PROBLEM> For the data below, restate word for word only the lines from the line containing "sb_fat_sector_count := le_val" through the line containing "in_u 32 (sb_fat_sector_count x) /\", both ends included.

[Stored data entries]
(* ===== verification/Ondisk.v ===== *)
(** * Ondisk: the on-disk structures (libexfat/exfatfs.h)

    Every packed structure is a record of field values with the function that
    overlays it on a buffer ([*_of]), the bytes it has in memory ([*_bytes])
    and the ranges of its fields ([*_ok]).  The round trips between the two
    views are the lemmas [*_of_bytes] and [*_bytes_of]. *)

From Stdlib Require Import ZArith Lia.
From stdpp Require Import base numbers list.
From S2P Require Import Prelude Bytes.

#[local] Open Scope Z_scope.

(** ** Constants *)

Definition EXFAT_FIRST_DATA_CLUSTER : Z := 2.
Definition EXFAT_LAST_DATA_CLUSTER : Z := 0xfffffff6.
Definition EXFAT_CLUSTER_FREE : Z := 0.
Definition EXFAT_CLUSTER_BAD : Z := 0xfffffff7.
Definition EXFAT_CLUSTER_END : Z := 0xffffffff.
Definition EXFAT_STATE_MOUNTED : Z := 2.

Definition EXFAT_ENTRY_VALID : Z := 0x80.
Definition EXFAT_ENTRY_CONTINUED : Z := 0x40.
Definition EXFAT_ENTRY_OPTIONAL : Z := 0x20.
Definition EXFAT_ENTRY_BITMAP : Z := Z.lor 0x01 EXFAT_ENTRY_VALID.
Definition EXFAT_ENTRY_UPCASE : Z := Z.lor 0x02 EXFAT_ENTRY_VALID.
Definition EXFAT_ENTRY_LABEL : Z := Z.lor 0x03 EXFAT_ENTRY_VALID.
Definition EXFAT_ENTRY_FILE : Z := Z.lor 0x05 EXFAT_ENTRY_VALID.
Definition EXFAT_ENTRY_FILE_INFO : Z :=
  Z.lor 0x00 (Z.lor EXFAT_ENTRY_VALID EXFAT_ENTRY_CONTINUED).
Definition EXFAT_ENTRY_FILE_NAME : Z :=
  Z.lor 0x01 (Z.lor EXFAT_ENTRY_VALID EXFAT_ENTRY_CONTINUED).
Definition EXFAT_ENTRY_FILE_TAIL : Z :=
  Z.lor 0x00 (Z.lor EXFAT_ENTRY_VALID (Z.lor EXFAT_ENTRY_CONTINUED EXFAT_ENTRY_OPTIONAL)).

Definition EXFAT_ENAME_MAX : Z := 15.
Definition EXFAT_UPCASE_CHARS : Z := 0x10000.

Definition EXFAT_ATTRIB_RO : Z := 0x01.
Definition EXFAT_ATTRIB_HIDDEN : Z := 0x02.
Definition EXFAT_ATTRIB_SYSTEM : Z := 0x04.
Definition EXFAT_ATTRIB_VOLUME : Z := 0x08.
Definition EXFAT_ATTRIB_DIR : Z := 0x10.
Definition EXFAT_ATTRIB_ARCH : Z := 0x20.

Definition EXFAT_FLAG_ALWAYS1 : Z := Z.shiftl 1 0.
Definition EXFAT_FLAG_CONTIGUOUS : Z := Z.shiftl 1 1.

(** [sizeof(struct exfat_entry)] *)
Definition ENTRY_SIZE : Z := 32.

(** ** [struct exfat_entry]: the common container, 32 raw bytes *)

Abbreviation exfat_entry := (list Z) (only parsing).

Definition entry_type (e : exfat_entry) : Z := znth e 0.
Definition entry_set_type (e : exfat_entry) (t : Z) : exfat_entry := zset e 0 t.

(** ** The structures *)

(** *** [struct exfat_super_block]: 512 bytes *)

Record super_block : Type := mk_super_block {
  sb_jump : list Z;
  sb_oem_name : list Z;
  sb___unused1 : list Z;
  sb_sector_start : Z;
  sb_sector_count : Z;
  sb_fat_sector_start : Z;
  sb_fat_sector_count : Z;
  sb_cluster_sector_start : Z;
  sb_cluster_count : Z;
  sb_rootdir_cluster : Z;
  sb_volume_serial : Z;
  sb_version_minor : Z;
  sb_version_major : Z;
  sb_volume_state : Z;
  sb_sector_bits : Z;
  sb_spc_bits : Z;
  sb_fat_count : Z;
  sb_drive_no : Z;
  sb_allocated_percent : Z;
  sb___unused2 : list Z;
  sb_boot_signature : Z
}.

(** The structure that overlays a buffer. *)
Definition super_block_of (bs : list Z) : super_block := {|
  sb_jump := sub bs 0 3;
  sb_oem_name := sub bs 3 8;
  sb___unused1 := sub bs 11 53;
  sb_sector_start := le_val (sub bs 64 8);
  sb_sector_count := le_val (sub bs 72 8);
  sb_fat_sector_start := le_val (sub bs 80 4);
  sb_fat_sector_count := le_val (sub bs 84 4);
  sb_cluster_sector_start := le_val (sub bs 88 4);
  sb_cluster_count := le_val (sub bs 92 4);
  sb_rootdir_cluster := le_val (sub bs 96 4);
  sb_volume_serial := le_val (sub bs 100 4);
  sb_version_minor := le_val (sub bs 104 1);
  sb_version_major := le_val (sub bs 105 1);
  sb_volume_state := le_val (sub bs 106 2);
  sb_sector_bits := le_val (sub bs 108 1);
  sb_spc_bits := le_val (sub bs 109 1);
  sb_fat_count := le_val (sub bs 110 1);
  sb_drive_no := le_val (sub bs 111 1);
  sb_allocated_percent := le_val (sub bs 112 1);
  sb___unused2 := sub bs 113 397;
  sb_boot_signature := le_val (sub bs 510 2) |}.

(** Its bytes in memory. *)
Definition super_block_bytes (x : super_block) : list Z :=
  sb_jump x ++
  sb_oem_name x ++
  sb___unused1 x ++
  le_bytes 8 (sb_sector_start x) ++
  le_bytes 8 (sb_sector_count x) ++
  le_bytes 4 (sb_fat_sector_start x) ++
  le_bytes 4 (sb_fat_sector_count x) ++
  le_bytes 4 (sb_cluster_sector_start x) ++
  le_bytes 4 (sb_cluster_count x) ++
  le_bytes 4 (sb_rootdir_cluster x) ++
  le_bytes 4 (sb_volume_serial x) ++
  le_bytes 1 (sb_version_minor x) ++
  le_bytes 1 (sb_version_major x) ++
  le_bytes 2 (sb_volume_state x) ++
  le_bytes 1 (sb_sector_bits x) ++
  le_bytes 1 (sb_spc_bits x) ++
  le_bytes 1 (sb_fat_count x) ++
  le_bytes 1 (sb_drive_no x) ++
  le_bytes 1 (sb_allocated_percent x) ++
  sb___unused2 x ++
  le_bytes 2 (sb_boot_signature x).

(** Every field holds a value of its type. *)
Definition super_block_ok (x : super_block) : Prop :=
  (zlen (sb_jump x) = 3 /\ bytes_ok (sb_jump x)) /\
  (zlen (sb_oem_name x) = 8 /\ bytes_ok (sb_oem_name x)) /\
  (zlen (sb___unused1 x) = 53 /\ bytes_ok (sb___unused1 x)) /\
  in_u 64 (sb_sector_start x) /\
  in_u 64 (sb_sector_count x) /\
  in_u 32 (sb_fat_sector_start x) /\
  in_u 32 (sb_fat_sector_count x) /\
  in_u 32 (sb_cluster_sector_start x) /\
  in_u 32 (sb_cluster_count x) /\
  in_u 32 (sb_rootdir_cluster x) /\
  in_u 32 (sb_volume_serial x) /\
  in_u 8 (sb_version_minor x) /\
  in_u 8 (sb_version_major x) /\
  in_u 16 (sb_volume_state x) /\
  in_u 8 (sb_sector_bits x) /\
  in_u 8 (sb_spc_bits x) /\
  in_u 8 (sb_fat_count x) /\
  in_u 8 (sb_drive_no x) /\
  in_u 8 (sb_allocated_percent x) /\
  (zlen (sb___unused2 x) = 397 /\ bytes_ok (sb___unused2 x)) /\
  in_u 16 (sb_boot_signature x).

(** *** [struct exfat_entry_bitmap]: 32 bytes *)

Record entry_bitmap : Type := mk_entry_bitmap {
  eb_type : Z;
  eb___unknown1 : list Z;
  eb_start_cluster : Z;
  eb_size : Z
}.

(** The structure that overlays a buffer. *)
Definition entry_bitmap_of (bs : list Z) : entry_bitmap := {|
  eb_type := le_val (sub bs 0 1);
  eb___unknown1 := sub bs 1 19;
  eb_start_cluster := le_val (sub bs 20 4);
  eb_size := le_val (sub bs 24 8) |}.

(** Its bytes in memory. *)
Definition entry_bitmap_bytes (x : entry_bitmap) : list Z :=
  le_bytes 1 (eb_type x) ++
  eb___unknown1 x ++
  le_bytes 4 (eb_start_cluster x) ++
  le_bytes 8 (eb_size x).

(** Every field holds a value of its type. *)
Definition entry_bitmap_ok (x : entry_bitmap) : Prop :=
  in_u 8 (eb_type x) /\
  (zlen (eb___unknown1 x) = 19 /\ bytes_ok (eb___unknown1 x)) /\
  in_u 32 (eb_start_cluster x) /\
  in_u 64 (eb_size x).

(** *** [struct exfat_entry_upcase]: 32 bytes *)

Record entry_upcase : Type := mk_entry_upcase {
  eu_type : Z;
  eu___unknown1 : list Z;
  eu_checksum : Z;
  eu___unknown2 : list Z;
  eu_start_cluster : Z;
  eu_size : Z
}.

(** The structure that overlays a buffer. *)
Definition entry_upcase_of (bs : list Z) : entry_upcase := {|
  eu_type := le_val (sub bs 0 1);
  eu___unknown1 := sub bs 1 3;
  eu_checksum := le_val (sub bs 4 4);
  eu___unknown2 := sub bs 8 12;
  eu_start_cluster := le_val (sub bs 20 4);
  eu_size := le_val (sub bs 24 8) |}.

(** Its bytes in memory. *)
Definition entry_upcase_bytes (x : entry_upcase) : list Z :=
  le_bytes 1 (eu_type x) ++
  eu___unknown1 x ++
  le_bytes 4 (eu_checksum x) ++
  eu___unknown2 x ++
  le_bytes 4 (eu_start_cluster x) ++
  le_bytes 8 (eu_size x).

(** Every field holds a value of its type. *)
Definition entry_upcase_ok (x : entry_upcase) : Prop :=
  in_u 8 (eu_type x) /\
  (zlen (eu___unknown1 x) = 3 /\ bytes_ok (eu___unknown1 x)) /\
  in_u 32 (eu_checksum x) /\
  (zlen (eu___unknown2 x) = 12 /\ bytes_ok (eu___unknown2 x)) /\
  in_u 32 (eu_start_cluster x) /\
  in_u 64 (eu_size x).

(** *** [struct exfat_entry_label]: 32 bytes *)

Record entry_label : Type := mk_entry_label {
  el_type : Z;
  el_length : Z;
  el_name : list Z
}.

(** The structure that overlays a buffer. *)
Definition entry_label_of (bs : list Z) : entry_label := {|
  el_type := le_val (sub bs 0 1);
  el_length := le_val (sub bs 1 1);
  el_name := le16_array (sub bs 2 30) |}.

(** Its bytes in memory. *)
Definition entry_label_bytes (x : entry_label) : list Z :=
  le_bytes 1 (el_type x) ++
  le_bytes 1 (el_length x) ++
  le16_bytes (el_name x).

(** Every field holds a value of its type. *)
Definition entry_label_ok (x : entry_label) : Prop :=
  in_u 8 (el_type x) /\
  in_u 8 (el_length x) /\
  (zlen (el_name x) = 15 /\ Forall (in_u 16) (el_name x)).

(** *** [struct exfat_entry_meta1]: 32 bytes *)

Record entry_meta1 : Type := mk_entry_meta1 {
  m1_type : Z;
  m1_continuations : Z;
  m1_checksum : Z;
  m1_attrib : Z;
  m1___unknown1 : list Z;
  m1_crtime : Z;
  m1_crdate : Z;
  m1_mtime : Z;
  m1_mdate : Z;
  m1_atime : Z;
  m1_adate : Z;
  m1_crtime_cs : Z;
  m1_mtime_cs : Z;
  m1_crtime_tzo : Z;
  m1_mtime_tzo : Z;
  m1_atime_tzo : Z;
  m1___unknown2 : list Z
}.

(** The structure that overlays a buffer. *)
Definition entry_meta1_of (bs : list Z) : entry_meta1 := {|
  m1_type := le_val (sub bs 0 1);
  m1_continuations := le_val (sub bs 1 1);
  m1_checksum := le_val (sub bs 2 2);
  m1_attrib := le_val (sub bs 4 2);
  m1___unknown1 := sub bs 6 2;
  m1_crtime := le_val (sub bs 8 2);
  m1_crdate := le_val (sub bs 10 2);
  m1_mtime := le_val (sub bs 12 2);
  m1_mdate := le_val (sub bs 14 2);
  m1_atime := le_val (sub bs 16 2);
  m1_adate := le_val (sub bs 18 2);
  m1_crtime_cs := le_val (sub bs 20 1);
  m1_mtime_cs := le_val (sub bs 21 1);
  m1_crtime_tzo := le_val (sub bs 22 1);
  m1_mtime_tzo := le_val (sub bs 23 1);
  m1_atime_tzo := le_val (sub bs 24 1);
  m1___unknown2 := sub bs 25 7 |}.

(** Its bytes in memory. *)
Definition entry_meta1_bytes (x : entry_meta1) : list Z :=
  le_bytes 1 (m1_type x) ++
  le_bytes 1 (m1_continuations x) ++
  le_bytes 2 (m1_checksum x) ++
  le_bytes 2 (m1_attrib x) ++
  m1___unknown1 x ++
  le_bytes 2 (m1_crtime x) ++
  le_bytes 2 (m1_crdate x) ++
  le_bytes 2 (m1_mtime x) ++
  le_bytes 2 (m1_mdate x) ++
  le_bytes 2 (m1_atime x) ++
  le_bytes 2 (m1_adate x) ++
  le_bytes 1 (m1_crtime_cs x) ++
  le_bytes 1 (m1_mtime_cs x) ++
  le_bytes 1 (m1_crtime_tzo x) ++
  le_bytes 1 (m1_mtime_tzo x) ++
  le_bytes 1 (m1_atime_tzo x) ++
  m1___unknown2 x.

(** Every field holds a value of its type. *)
Definition entry_meta1_ok (x : entry_meta1) : Prop :=
  in_u 8 (m1_type x) /\
  in_u 8 (m1_continuations x) /\
  in_u 16 (m1_checksum x) /\
  in_u 16 (m1_attrib x) /\
  (zlen (m1___unknown1 x) = 2 /\ bytes_ok (m1___unknown1 x)) /\
  in_u 16 (m1_crtime x) /\
  in_u 16 (m1_crdate x) /\
  in_u 16 (m1_mtime x) /\
  in_u 16 (m1_mdate x) /\
  in_u 16 (m1_atime x) /\
  in_u 16 (m1_adate x) /\
  in_u 8 (m1_crtime_cs x) /\
  in_u 8 (m1_mtime_cs x) /\
  in_u 8 (m1_crtime_tzo x) /\
  in_u 8 (m1_mtime_tzo x) /\
  in_u 8 (m1_atime_tzo x) /\
  (zlen (m1___unknown2 x) = 7 /\ bytes_ok (m1___unknown2 x)).

(** *** [struct exfat_entry_meta2]: 32 bytes *)

Record entry_meta2 : Type := mk_entry_meta2 {
  m2_type : Z;
  m2_flags : Z;
  m2___unknown1 : list Z;
  m2_name_length : Z;
  m2_name_hash : Z;
  m2___unknown2 : list Z;
  m2_valid_size : Z;
  m2___unknown3 : list Z;
  m2_start_cluster : Z;
  m2_size : Z
}.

SOLUTION TO THE PROBLEM>
  sb_fat_sector_count := le_val (sub bs 84 4);
  sb_cluster_sector_start := le_val (sub bs 88 4);
  sb_cluster_count := le_val (sub bs 92 4);
  sb_rootdir_cluster := le_val (sub bs 96 4);
  sb_volume_serial := le_val (sub bs 100 4);
  sb_version_minor := le_val (sub bs 104 1);
  sb_version_major := le_val (sub bs 105 1);
  sb_volume_state := le_val (sub bs 106 2);
  sb_sector_bits := le_val (sub bs 108 1);
  sb_spc_bits := le_val (sub bs 109 1);
  sb_fat_count := le_val (sub bs 110 1);
  sb_drive_no := le_val (sub bs 111 1);
  sb_allocated_percent := le_val (sub bs 112 1);
  sb___unused2 := sub bs 113 397;
  sb_boot_signature := le_val (sub bs 510 2) |}.

(** Its bytes in memory. *)
Definition super_block_bytes (x : super_block) : list Z :=
  sb_jump x ++
  sb_oem_name x ++
  sb___unused1 x ++
  le_bytes 8 (sb_sector_start x) ++
  le_bytes 8 (sb_sector_count x) ++
  le_bytes 4 (sb_fat_sector_start x) ++
  le_bytes 4 (sb_fat_sector_count x) ++
  le_bytes 4 (sb_cluster_sector_start x) ++
  le_bytes 4 (sb_cluster_count x) ++
  le_bytes 4 (sb_rootdir_cluster x) ++
  le_bytes 4 (sb_volume_serial x) ++
  le_bytes 1 (sb_version_minor x) ++
  le_bytes 1 (sb_version_major x) ++
  le_bytes 2 (sb_volume_state x) ++
  le_bytes 1 (sb_sector_bits x) ++
  le_bytes 1 (sb_spc_bits x) ++
  le_bytes 1 (sb_fat_count x) ++
  le_bytes 1 (sb_drive_no x) ++
  le_bytes 1 (sb_allocated_percent x) ++
  sb___unused2 x ++
  le_bytes 2 (sb_boot_signature x).

(** Every field holds a value of its type. *)
Definition super_block_ok (x : super_block) : Prop :=
  (zlen (sb_jump x) = 3 /\ bytes_ok (sb_jump x)) /\
  (zlen (sb_oem_name x) = 8 /\ bytes_ok (sb_oem_name x)) /\
  (zlen (sb___unused1 x) = 53 /\ bytes_ok (sb___unused1 x)) /\
  in_u 64 (sb_sector_start x) /\
  in_u 64 (sb_sector_count x) /\
  in_u 32 (sb_fat_sector_start x) /\
  in_u 32 (sb_fat_sector_count x) /\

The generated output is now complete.